Interesting post GoogleNaut !


Regarding you statement, "A mere half-gram of Antihydrogen, when annhilated, would yield the energy equivalent of the Fat Man atomic bomb--about 21000 tons of TNT equivelent. A half-kilogram (a little over a pound) would create an explosion of about 21 Megatons, or a little larger than the Castle-Bravo test in the South pacific in the 1950's."

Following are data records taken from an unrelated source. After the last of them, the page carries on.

(** Mac, decryption and mac accept the packet of the other end. *)
Lemma read_body_spec r d seq pl rest :
  opened r d pl (wire d seq pl ++ rest) -> seqnr (p_read r) = seq -> framed d pl ->
  exists inp inc c nk,
    read_body (newkeys_in r) (need_of d pl) r = (Ok tt, got r inp inc c nk (packlen r)) /\
    rx_ok (got r inp inc c nk (packlen r)) (d_next d (length pl - d_aad d)) /\
    contents inp = rest /\ contents inc = pl.
Proof.
  intros ((e0 & nk0 & cc0 & Hd0) & Hrx & Hpk & _ & Hci & Hcc) Hseq Hpl. pose proof Hrx as (Hd & Ha & Hst & Hgi & Hgc).
  destruct (dir_params _ _ _ _ Hd) as (Hau & Hmo & Heo & Hbl & Haad & Hml & _ & Hbs & _).
  destruct (d_next_params d (d_first d)) as (Na & Ne & Nm). rewrite Na in Haad. rewrite Ne in Heo. rewrite Nm in Hml.
  cbn [d_next d_state d_mac d_block] in Hau, Hmo, Hbs. rewrite taglen_next in Hau.
  destruct (framed_facts d pl Hpl Hbs) as (Hpb & Hl10 & _ & Hlf & Hla & _ & _ & Hmax).
  destruct (d_rest_spec _ _ _ d seq pl Hd0 Hlf Hla) as (Erest & Eall & Hlrest).
  assert (Hlct : length (ciphertext d seq pl) = (length pl + taglen (d_state d))%nat).
  { destruct Hd0 as (c0 & _ & _ & Hs0 & _). by apply (length_ciphertext c0). }
  unfold wire in Hci. rewrite <- !app_assoc, drop_app_le, Erest in Hci by lia.
  unfold read_body, d_tag in *. rewrite Heo, Hmo, Hml. unfold d_etm, d_maclen in *.
  destruct (d_mac d) as [[[sec len] etm]|] eqn:Hm.
  - destruct (dir_mac_key _ _ _ _ sec len etm Hd Hm) as (k & Hk & Hkm & Hkl).
    pose proof (dir_mac_no_tag _ _ _ _ _ Hd Hm) as Ht. cbn [d_next d_state] in Ht. rewrite taglen_next in Ht.
    rewrite bool_decide_eq_true_2 by (by eexists).
    assert (Hltag : forall x, Z.of_nat (length (mac_tag len sec seq x)) = len) by (intros x; rewrite <- Hkl; by apply length_mac_tag).
    assert (Hkm' : forall mac', mac_keyed mac' sec -> forall sec0 len0 etm0, d_mac (d_next d (d_first d)) = Some (sec0, len0, etm0) -> mac_keyed mac' sec0).
    { intros mac' H ? ? ? E0. cbn in E0. congruence. }
    destruct etm; cbn [negb when].
    + (* the mac covers the ciphertext *)
      set (tag := mac_tag len sec seq (ciphertext d seq pl)) in *.
      destruct (b_ptr_ok Input r Hgi) as (slack & Ep & Hsl). cbn [buf] in Ep. rewrite Hci in Ep.
      assert (H4 : d_aad d = 4%nat) by (unfold d_aad, d_etm; by rewrite Hm).
      assert (Hf0 : d_first d = 0%nat) by (unfold d_first; by rewrite H4).
      assert (Hlen : aadlen_of (newkeys_in r) + need_of d pl = Z.of_nat (length (ciphertext d seq pl))).
      { rewrite Haad, Hlct, Ht. unfold need_of. rewrite Hf0. lia. }
      rewrite bind_assoc, (bind_ok _ _ _ _ _ Ep).
      match goal with |- context [bind (check _) ?k r] => set (K := k) end.
      rewrite Hlen, Hau, Ht, Z.add_0_r, Eall by lia. rewrite <- !app_assoc.
      unfold u32. rewrite Z.mod_small by lia. rewrite Nat2Z.id, drop_app_length, <- Hkl.
      destruct (check_mac_ok r k sec (ciphertext d seq pl ++ tag ++ rest ++ slack) (Z.of_nat (length (ciphertext d seq pl)))
        (tag ++ rest ++ slack)) as (mac' & Ec & Hmk & Hsm); try done.
      { rewrite length_app, Hkl. pose proof (Hltag (ciphertext d seq pl)). fold tag in H. lia. }
      { rewrite Nat2Z.id, take_app_length, Hkl, Hseq. apply take_app_length'. pose proof (Hltag (ciphertext d seq pl)). lia. }
      rewrite (bind_check _ _ _ _ Ec). unfold K. clear K Ec.
      set (r1 := set_newkeys_in r (Some (mk_newkeys (enc k) mac' (comp k)))).
      destruct (decrypt_step r1 d seq pl (tag ++ rest) (newkeys_in r)) as (inp & inc & c & Es & Hrx2 & Hci2 & Hcc2); try done.
      { apply rx_ok_mac; try done. by apply Hkm'. }
      rewrite Es. clear Es. rewrite bind_ret.
      destruct (rx_consume _ _ tag rest Hrx2) as (inp' & Ei & Hrx3 & Hci3); [done|].
      rewrite <- (Hltag (ciphertext d seq pl)). fold tag. rewrite Ei.
      exists inp', inc, c, (newkeys_in r1). by split_and!.
    + (* the mac covers the packet itself *)
      rewrite bind_ret.
      destruct (decrypt_step r d seq pl (mac_tag len sec seq pl ++ rest) (newkeys_in r)) as (inp & inc & c & Es & Hrx2 & Hci2 & Hcc2); try done.
      rewrite Es. clear Es. set (tag := mac_tag len sec seq pl) in *. set (r2 := got _ _ _ _ _ _) in *.
      pose proof Hrx2 as (Hd2 & _ & _ & Hgi2 & Hgc2).
      destruct (b_ptr_ok Incoming r2 Hgc2) as (sl1 & Ep1 & _). change (buf Incoming r2) with inc in Ep1. rewrite Hcc2 in Ep1.
      destruct (b_ptr_ok Input r2 Hgi2) as (sl2 & Ep2 & _). change (buf Input r2) with inp in Ep2. rewrite Hci2 in Ep2.
      rewrite !bind_assoc, (bind_ok _ _ _ _ _ Ep1), bind_assoc, (bind_ok _ _ _ _ _ (b_len_ok Incoming r2 Hgc2)), bind_assoc,
        (bind_ok _ _ _ _ _ Ep2), bind_assoc.
      change (buf Incoming r2) with inc. rewrite Hcc2. rewrite <- Hkl.
      destruct (check_mac_ok r2 k sec (pl ++ sl1) (Z.of_nat (length pl)) ((tag ++ rest) ++ sl2)) as (mac' & Ec & Hmk & Hsm); try done.
      { rewrite <- app_assoc, length_app, Hkl. pose proof (Hltag pl) as H. fold tag in H. lia. }
      { rewrite Nat2Z.id, take_app_length, Hkl, <- app_assoc. change (seqnr (p_read r2)) with (seqnr (p_read r)). rewrite Hseq.
        apply take_app_length'. pose proof (Hltag pl). lia. }
      rewrite (bind_ok _ _ _ _ _ Ec). change (negb (0 =? 0)) with false. rewrite bind_when_false.
      assert (Hrx3 : rx_ok (set_newkeys_in r2 (Some (mk_newkeys (enc k) mac' (comp k)))) (d_next d (length pl - d_aad d))).
      { apply rx_ok_mac; try done. by apply Hkm'. }
      destruct (rx_consume _ _ tag rest Hrx3) as (inp' & Ei & Hrx4 & Hci4); [done|].
      rewrite Hkl, <- (Hltag pl). fold tag. rewrite Ei. exists inp', inc, c, (Some (mk_newkeys (enc k) mac' (comp k))). by split_and!.
  - rewrite bool_decide_eq_false_2 by (by intros [x Hx]). rewrite bind_when_false.
    destruct (decrypt_step r d seq pl rest (newkeys_in r)) as (inp & inc & c & Es & Hrx2 & Hci2 & Hcc2); try done.
    rewrite Es. exists inp, inc, c, (newkeys_in r). by split_and!.
Qed.
(** The octets that decryption and mac accept are a packet of the direction. *)
Lemma read_body_Ok r d g n r2 :
  sized r d g -> Z.of_nat (d_first d + d_aad d + n) = packlen r + 4 -> Z.of_nat n mod d_block d = 0 ->
  Z.of_nat (d_aad d + n + taglen (d_state d)) + d_maclen d <= Z.of_nat (length (contents (input r))) ->
  read_body (newkeys_in r) (Z.of_nat n) r = (Ok tt, r2) ->
  exists pl rest, framed d pl /\ opened r d pl g /\ g = wire d (seqnr (p_read r)) pl ++ rest /\ need_of d pl = Z.of_nat n.
Proof.
  intros Hsz Hn Hmod Hlen E. pose proof Hsz as (_ & Hrx & HL & _ & _ & Hlc & _). unfold PACKET_MAX_SIZE in HL.
  pose proof Hrx as (Hd & Ha & Hst & Hgi & Hgc).
  destruct (dir_params _ _ _ _ Hd) as (Hau & Hmo & Heo & _ & Haad & Hml & _ & Hbs & Hmr).
  destruct (d_next_params d (d_first d)) as (Na & Ne & Nm). rewrite Na in Haad. rewrite Ne in Heo. rewrite Nm in Hml, Hmr.
  cbn [d_next d_state d_mac d_block] in Hau, Hmo, Hbs. rewrite taglen_next in Hau.
  set (seq := seqnr (p_read r)). set (m1 := contents (incoming_packet r)) in *.
  unfold read_body in E. rewrite Heo, Hmo, Hml in E. unfold wire, d_tag, d_etm, d_maclen in *.
  destruct (d_mac d) as [[[sec len] etm]|] eqn:Hm.
  - destruct (dir_mac_key _ _ _ _ sec len etm Hd Hm) as (k & Hk & Hkm & Hkl).
    pose proof (dir_mac_no_tag _ _ _ _ _ Hd Hm) as Ht. cbn [d_next d_state] in Ht. rewrite taglen_next in Ht.
    rewrite bool_decide_eq_true_2 in E by (by eexists). destruct etm; cbn [negb when] in E.
    + (* the mac covers the ciphertext *)
      destruct (b_ptr_ok Input r Hgi) as (slack & Ep & Hsl). cbn [buf] in Ep.
      rewrite bind_assoc, (bind_ok _ _ _ _ _ Ep) in E.
      match type of E with bind (check _) ?k r = _ => set (K := k) in E end.
      rewrite Haad, Hau, Ht, Z.add_0_r in E.
      unfold u32 in E. rewrite Z.mod_small, <- Nat2Z.inj_add, Nat2Z.id, <- Hkl in E by lia.
      apply bind_check_Ok in E as (r' & Ec & E).
      apply (check_mac_Ok r k sec) in Ec as [Etag (mac' & Er' & Hmk & Hsm)]; try done.
      2:{ rewrite length_drop, length_app, Hkl. lia. }
      rewrite Nat2Z.id, Hkl in Etag. unfold K in E. clear K.
      assert (Hrx' : rx_ok r' (d_next d (d_first d))).
      { rewrite Er'. apply rx_ok_mac; try done. intros ? ? ? E0. cbn in E0. congruence. }
      destruct (decrypt_inv _ _ r' d seq m1 n (newkeys_in r) tt r2 Hrx' ltac:(by rewrite Er') Haad Hau Hlc
                  ltac:(by rewrite Er') ltac:(rewrite Er'; change (input (set_newkeys_in r _)) with (input r); lia) ltac:(lia) E)
        as (am & Hla & Hba & Hin).
      rewrite Er' in Hin. change (input (set_newkeys_in r _)) with (input r) in Hin. rewrite Ht, Nat.add_0_r in Hin.
      destruct (sized_packet r d g am n _ Hsz Hn Hla Hba Hmod Hbs Hin) as (Hfr & Hop & Hg & Hno).
      fold m1 seq in Hfr, Hop, Hg. set (pl := m1 ++ am) in *.
      assert (H4 : d_aad d = 4%nat) by (unfold d_aad, d_etm; by rewrite Hm).
      assert (Hf0 : d_first d = 0%nat) by (unfold d_first; by rewrite H4).
      assert (Hct : ciphertext d seq pl = take (d_aad d + n) (contents (input r))).
      { destruct Hsz as ((e0 & nk0 & cc0 & c & _ & _ & Hs & _) & _ & _ & _ & Hci & _). rewrite Hf0, drop_0 in Hci.
        rewrite Hci, Hg. symmetry. apply take_app_length'.
        assert (Hlp : length pl = (d_aad d + n)%nat) by (unfold pl; rewrite length_app; lia).
        rewrite (length_ciphertext c) by (done || lia). lia. }
      exists pl, (drop (Z.to_nat len) (drop (d_aad d + n) (contents (input r)))).
      split; [exact Hfr|]. split; [exact Hop|]. split; [|done]. rewrite Hct, <- app_assoc.
      rewrite take_app_le, drop_app_le in Etag by lia. rewrite take_app_le in Etag by (rewrite length_drop; lia).
      fold seq in Etag. rewrite <- Etag, take_drop, Hg, Hct. done.
    + rewrite bind_ret in E.
      destruct (decrypt_inv _ _ r d seq m1 n (newkeys_in r) tt r2 Hrx eq_refl Haad Hau Hlc eq_refl ltac:(lia) ltac:(lia) E)
        as (am & Hla & Hba & Hin). rewrite Ht, Nat.add_0_r in Hin.
      destruct (sized_packet r d g am n _ Hsz Hn Hla Hba Hmod Hbs Hin) as (Hfr & Hop & Hg & Hno).
      fold m1 seq in Hfr, Hop, Hg. set (pl := m1 ++ am) in *. set (tl := drop (d_aad d + n) (contents (input r))) in *.
      destruct (decrypt_step r d seq pl tl (newkeys_in r)) as (inp & inc & c & Es & Hrx2 & Hci2 & Hcc2); try done.
      { symmetry. by apply take_app_length'. }
      rewrite <- Hno, Es in E. clear Es. set (r3 := got _ _ _ _ _ _) in *. pose proof Hrx2 as (_ & _ & _ & Hgi2 & Hgc2).
      destruct (b_ptr_ok Incoming r3 Hgc2) as (sl1 & Ep1 & _). change (buf Incoming r3) with inc in Ep1. rewrite Hcc2 in Ep1.
      destruct (b_ptr_ok Input r3 Hgi2) as (sl2 & Ep2 & _). change (buf Input r3) with inp in Ep2. rewrite Hci2 in Ep2.
      rewrite !bind_assoc, (bind_ok _ _ _ _ _ Ep1), bind_assoc, (bind_ok _ _ _ _ _ (b_len_ok Incoming r3 Hgc2)), bind_assoc,
        (bind_ok _ _ _ _ _ Ep2), bind_assoc in E. change (buf Incoming r3) with inc in E. rewrite Hcc2, <- Hkl in E.
      apply bind_Ok in E as (e & r4 & Ec & E).
      apply bind_when_Ok in E as [He _].
      2:{ intros t t' H. apply bind_Ok in H as (? & ? & _ & H). apply bind_Ok in H as (? & ? & _ & H). by apply then_early_not_Ok in H. }
      assert (e = 0) as -> by lia.
      apply (check_mac_Ok r3 k sec) in Ec as [Etag _]; try done.
      2:{ rewrite length_app, Hkl. unfold tl. rewrite length_drop. lia. }
      rewrite Nat2Z.id, Hkl, take_app_length, take_app_le in Etag by (unfold tl; rewrite length_drop; lia).
      exists pl, (drop (Z.to_nat len) tl). split; [exact Hfr|]. split; [exact Hop|]. split; [|done].
      change (seqnr (p_read r3)) with seq in Etag. rewrite <- app_assoc, <- Etag, take_drop. exact Hg.
  - rewrite bool_decide_eq_false_2 in E by (by intros [x Hx]). rewrite bind_when_false in E.
    destruct (decrypt_inv _ _ r d seq m1 n (newkeys_in r) tt r2 Hrx eq_refl Haad Hau Hlc eq_refl ltac:(lia) ltac:(lia) E)
      as (am & Hla & Hba & Hin).
    destruct (sized_packet r d g am n _ Hsz Hn Hla Hba Hmod Hbs Hin) as (Hfr & Hop & Hg & Hno).
    exists (m1 ++ am), (drop (d_aad d + n + taglen (d_state d)) (contents (input r))).
    split; [exact Hfr|]. split; [exact Hop|]. split; [|done]. by rewrite app_nil_r.
Qed.

End auth.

....I would merely qualify that by saying that the enormous energy equivalence is a misleading comparison to the nuke bomb explosions : except for the immediate vicinity of the annihilation, where charged pions are produced for a brief moment prior to their decay, all the energy ends up as gamma rays. Therefore, an antimatter-version of an aerial shot like Fat Man or even a tower shot like Castle-Bravo would produce a tiny fraction of the explosive effect of their fission/fusion cousins. Antimatter bombs would in fact be the (near-) perfect radiation weapons - not unlike the pure-fusion neutron bomb (which itself could be realised using antimatter triggers).


Long-term storage of the antihydrogen is feasible, using the principle of quantum-mechanical barrier repulsion, with a cryogenic container lined with frozen nitrogen maintained in the 2p0 ground state, at a temperature below 0.03 K. (Ref.: Zito, R.R., "The Cryogenic Confinement of Antiprotons for Space Propulsion Systems," JBIS vol. 35, pp. 414-421, 1982, and "Chain Reactions in a Hydrogen-Antiproton Pile," vol. 36, pp. 308-310, 1983.).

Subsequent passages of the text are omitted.